(** * node-flydrive: the Aliyun OSS storage drivers

    A shallow embedding of [src/Drivers/AliyunOSS.ts] (the typed adapter that
    extends [Storage]) and of [src/Drivers/Aliyun.js] (the legacy driver),
    together with the properties the specification states about them.

    Both drivers are thin layers over the [ali-oss] client.  The client is an
    external collaborator: it is an interface here ([Sdk]), the drivers are
    written against it, and an in-memory instance ([Mock]) is used to run them
    on concrete inputs. *)

From Stdlib Require Import ZArith Ascii.
From stdpp Require Import base option strings gmap list pretty.

Set Default Proof Using "Type".
Open Scope Z_scope.
Open Scope string_scope.

(** ** JavaScript values *)

(** A Node.js [Buffer]. *)
Abbreviation Buffer := (list Byte.byte).

(** The primitive values that travel in configuration and option objects. *)
Inductive JsVal : Type :=
| VUndefined
| VBool (b : bool)
| VNum (n : Z)
| VStr (s : string).

#[global] Instance JsVal_eq_dec : EqDecision JsVal.
Proof. solve_decision. Defined.

(** A plain object literal: own property names to values. *)
Abbreviation Obj := (gmap string JsVal).

(** [if (v)] and [v || w]. *)
Definition truthy (v : JsVal) : bool :=
  match v with
  | VUndefined => false
  | VBool b => b
  | VNum n => negb (Z.eqb n 0)
  | VStr s => negb (String.eqb s "")
  end.

(** What a template literal [`${v}`] renders. *)
Definition ToString (v : JsVal) : string :=
  match v with
  | VUndefined => "undefined"
  | VBool true => "true"
  | VBool false => "false"
  | VNum n => pretty n
  | VStr s => s
  end.

(** [o.k]: reading a property that is not there gives [undefined]. *)
Definition prop (o : Obj) (k : string) : JsVal := default VUndefined (o !! k).

(** [Object.assign(target, source)] and [{...target, ...source}]: the
    properties of [source] win. *)
Definition assign (target source : Obj) : Obj := source ∪ target.

(** An [Error] object as the client or the runtime throws it: the driver
    reads [name] and [status]. *)
Record Error : Type := {
  name : string;
  status : option Z;
  message : string;
}.

#[global] Instance Error_eq_dec : EqDecision Error.
Proof. solve_decision. Defined.

(** A readable stream, by the chunks it still has to deliver. *)
Record Readable : Type := { chunks : list Buffer }.

(** ** Completions and the state monad of a driver *)

(** How a call ends: a value, or a thrown one. *)
Inductive Completion (E A : Type) : Type :=
| Return (a : A)
| Throw (e : E).
Arguments Return {E A} a.
Arguments Throw {E A} e.

Definition M (S E A : Type) : Type := S → Completion E A * S.

#[global] Instance M_ret {S E} : MRet (M S E) := λ A a s, (Return a, s).

#[global] Instance M_bind {S E} : MBind (M S E) := λ A B f m s,
  match m s with
  | (Return a, s') => f a s'
  | (Throw e, s') => (Throw e, s')
  end.

Definition throw {S E A} (e : E) : M S E A := λ s, (Throw e, s).

(** [try { body } catch (e) { handler }] *)
Definition tryCatch {S E E' A} (body : M S E A) (handler : E → M S E' A) : M S E' A :=
  λ s,
    match body s with
    | (Return a, s') => (Return a, s')
    | (Throw e, s') => handler e s'
    end.

Definition gets {S E A} (f : S → A) : M S E A := λ s, (Return (f s), s).
Definition modify {S E} (f : S → S) : M S E unit := λ s, (Return tt, f s).

Definition returns {E A} (c : Completion E A) : bool :=
  match c with Return _ => true | Throw _ => false end.

Definition raises {E A} (c : Completion E A) : bool := negb (returns c).

(** ** The Node.js runtime *)

(** The encodings [Buffer.prototype.toString] knows. *)
Inductive Encoding : Type :=
| ops_utf8 | ops_ucs2 | ops_utf16le | ops_latin1 | ops_ascii
| ops_base64 | ops_base64url | ops_hex.

Definition encodingOps : list (string * Encoding) :=
  [ ("utf8", ops_utf8); ("utf-8", ops_utf8); ("ucs2", ops_ucs2);
    ("ucs-2", ops_ucs2); ("utf16le", ops_utf16le); ("utf-16le", ops_utf16le);
    ("latin1", ops_latin1); ("binary", ops_latin1); ("base64", ops_base64);
    ("base64url", ops_base64url); ("hex", ops_hex); ("ascii", ops_ascii) ].

Definition lower (c : Ascii.ascii) : Ascii.ascii :=
  let n := Ascii.N_of_ascii c in
  if (65 <=? n)%N && (n <=? 90)%N then Ascii.ascii_of_N (n + 32) else c.

Fixpoint toLowerCase (s : string) : string :=
  match s with
  | EmptyString => EmptyString
  | String c s' => String (lower c) (toLowerCase s')
  end.

(** Node's lookup of an encoding name: names are matched without regard to
    case, anything else is not an encoding. *)
Definition getEncodingOps (encoding : string) : option Encoding :=
  snd <$> find (λ p, String.eqb (fst p) (toLowerCase encoding)) encodingOps.

(** What the driver takes from the runtime without looking inside: the
    decoders behind [Buffer.prototype.toString], which make the empty string
    of no bytes, and [Number(...)] and [new Date(...)] on a header that may
    be missing. *)
Class Node : Type := {
  slice : Encoding → Buffer → string;
  slice_empty : ∀ ops, slice ops [] = "";
  number : Type;
  Number : option string → number;
  date : Type;
  Date : option string → date;
}.

(** [buf.toString(encoding)] with an encoding given: a buffer of no bytes
    gives the empty string before the encoding is looked at; otherwise a
    name that is not an encoding, the empty name included, throws a
    [TypeError] (ERR_UNKNOWN_ENCODING). *)
Definition toString `{Node} (buf : Buffer) (encoding : string) : Completion Error string :=
  match buf with
  | [] => Return ""
  | _ =>
      match getEncodingOps encoding with
      | Some ops => Return (slice ops buf)
      | None => Throw {| name := "TypeError"; status := None;
                         message := "Unknown encoding: " +:+ encoding |}
      end
  end.

(** ** The ali-oss client *)

(** A client instance: [new OSS(config)] keeps the configuration it was
    given; [oss_id] tells instances apart. *)
Record OSS : Type := {
  oss_id : nat;
  oss_config : Obj;
}.

Record NormalSuccessResponse : Type := {
  res_status : Z;
  headers : gmap string string;
}.

Record HeadObjectResult : Type := { head_res : NormalSuccessResponse }.

(** The result of [get].  Its [content] is a Buffer when the object is read
    into memory, which is how both drivers call [get]: [get_content] is that
    Buffer, as the adapter's type assertion takes it.  The legacy driver
    checks at run time: [get_other] is the content when it is something
    else. *)
Record GetObjectResult : Type := {
  get_content : Buffer;
  get_other : option JsVal;
  get_res : NormalSuccessResponse;
}.

Record GetStreamResult : Type := { stream : Readable; stream_res : NormalSuccessResponse }.
Record PutObjectResult : Type := { put_name : string; put_res : NormalSuccessResponse }.
Record DeleteResult : Type := { delete_res : NormalSuccessResponse }.
Record CopyAndPutMetaResult : Type := { copy_res : NormalSuccessResponse }.

(** [put] takes a buffer, a stream, or the path of a local file. *)
Inductive PutContent : Type :=
| PutBuffer (b : Buffer)
| PutReadable (r : Readable)
| PutPath (p : string).

(** One call of a client method that a driver awaits, with the arguments as
    the driver passed them.  [None] is an argument left out.
    ([generateObjectUrl] is not awaited: it only formats the client's
    options.) *)
Inductive Call : Type :=
| CallHead (client : OSS) (name : string) (options : option Obj)
| CallGet (client : OSS) (name : string)
| CallPut (client : OSS) (name : string) (file : PutContent) (options : option Obj)
| CallPutStream (client : OSS) (name : string) (file : Readable) (options : option Obj)
| CallDelete (client : OSS) (name : string) (options : option Obj)
| CallCopy (client : OSS) (name sourceName : string) (options : option Obj)
| CallGetStream (client : OSS) (name : string) (options : option Obj)
| CallSignatureUrl (client : OSS) (name : string) (params : Obj).

(** The client's methods, [oss.head] and so on.  The ones that talk to the
    service act on its state [Remote]; [signatureUrl] and [generateObjectUrl]
    compute from the client's options alone, and [initOptions] is how the
    constructor turns a configuration into [client.options]. *)
Module oss.
Class Sdk : Type := {
  Remote : Type;
  initOptions : Obj → Obj;
  head : OSS → string → option Obj → Remote → Completion Error HeadObjectResult * Remote;
  get : OSS → string → Remote → Completion Error GetObjectResult * Remote;
  put : OSS → string → PutContent → option Obj → Remote → Completion Error PutObjectResult * Remote;
  putStream : OSS → string → Readable → option Obj → Remote → Completion Error PutObjectResult * Remote;
  delete : OSS → string → option Obj → Remote → Completion Error DeleteResult * Remote;
  copy : OSS → string → string → option Obj → Remote → Completion Error CopyAndPutMetaResult * Remote;
  getStream : OSS → string → option Obj → Remote → Completion Error GetStreamResult * Remote;
  signatureUrl : OSS → string → Obj → Completion Error string;
  generateObjectUrl : OSS → string → string;
}.
End oss.
Abbreviation Sdk := oss.Sdk.
Abbreviation Remote := oss.Remote.

(** [client.options] *)
Definition options `{Sdk} (client : OSS) : Obj := oss.initOptions (oss_config client).

(** Everything outside a driver object: the service, the calls the drivers
    have awaited so far, and how many clients have been constructed. *)
Record World `{Sdk} : Type := {
  remote : Remote;
  calls : list Call;
  clients : nat;
}.

(** A driver object [this] of class [O] in its world. *)
Record State `{Sdk} (O : Type) : Type := {
  this : O;
  world : World;
}.
Arguments this {_ O} s.
Arguments world {_ O} s.
Arguments Build_State {_ O} this world.

(** Constructing a client takes the next identity. *)
Definition construct `{Sdk} (config : Obj) (w : World) : OSS * World :=
  ({| oss_id := clients w; oss_config := config |},
   {| remote := remote w; calls := calls w; clients := S (clients w) |}).

Section Client.
Context `{Sdk} {O : Type}.

(** The state once call [c] has been made and has left the service in
    [rem]. *)
Definition after (c : Call) (rem : Remote) (s : State O) : State O :=
  {| this := this s;
     world := {| remote := rem; calls := calls (world s) ++ [c];
                 clients := clients (world s) |} |}.

(** [await client.method(args)]: the call is recorded and acts on the
    service. *)
Definition request {A} (c : Call) (f : Remote → Completion Error A * Remote) : M (State O) Error A :=
  λ s, let '(r, rem) := f (remote (world s)) in (r, after c rem s).

(** A client method that does not reach the service. *)
Definition local {A} (c : Call) (r : Completion Error A) : M (State O) Error A :=
  request c (λ rem, (r, rem)).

—————

Above are the lines; repeat exactly the ones from the line containing "Record DeleteResult : Type" down to the line containing "putStream : OSS", both inclusive.

Record DeleteResult : Type := { delete_res : NormalSuccessResponse }.
Record CopyAndPutMetaResult : Type := { copy_res : NormalSuccessResponse }.

(** [put] takes a buffer, a stream, or the path of a local file. *)
Inductive PutContent : Type :=
| PutBuffer (b : Buffer)
| PutReadable (r : Readable)
| PutPath (p : string).

(** One call of a client method that a driver awaits, with the arguments as
    the driver passed them.  [None] is an argument left out.
    ([generateObjectUrl] is not awaited: it only formats the client's
    options.) *)
Inductive Call : Type :=
| CallHead (client : OSS) (name : string) (options : option Obj)
| CallGet (client : OSS) (name : string)
| CallPut (client : OSS) (name : string) (file : PutContent) (options : option Obj)
| CallPutStream (client : OSS) (name : string) (file : Readable) (options : option Obj)
| CallDelete (client : OSS) (name : string) (options : option Obj)
| CallCopy (client : OSS) (name sourceName : string) (options : option Obj)
| CallGetStream (client : OSS) (name : string) (options : option Obj)
| CallSignatureUrl (client : OSS) (name : string) (params : Obj).

(** The client's methods, [oss.head] and so on.  The ones that talk to the
    service act on its state [Remote]; [signatureUrl] and [generateObjectUrl]
    compute from the client's options alone, and [initOptions] is how the
    constructor turns a configuration into [client.options]. *)
Module oss.
Class Sdk : Type := {
  Remote : Type;
  initOptions : Obj → Obj;
  head : OSS → string → option Obj → Remote → Completion Error HeadObjectResult * Remote;
  get : OSS → string → Remote → Completion Error GetObjectResult * Remote;
  put : OSS → string → PutContent → option Obj → Remote → Completion Error PutObjectResult * Remote;
  putStream : OSS → string → Readable → option Obj → Remote → Completion Error PutObjectResult * Remote;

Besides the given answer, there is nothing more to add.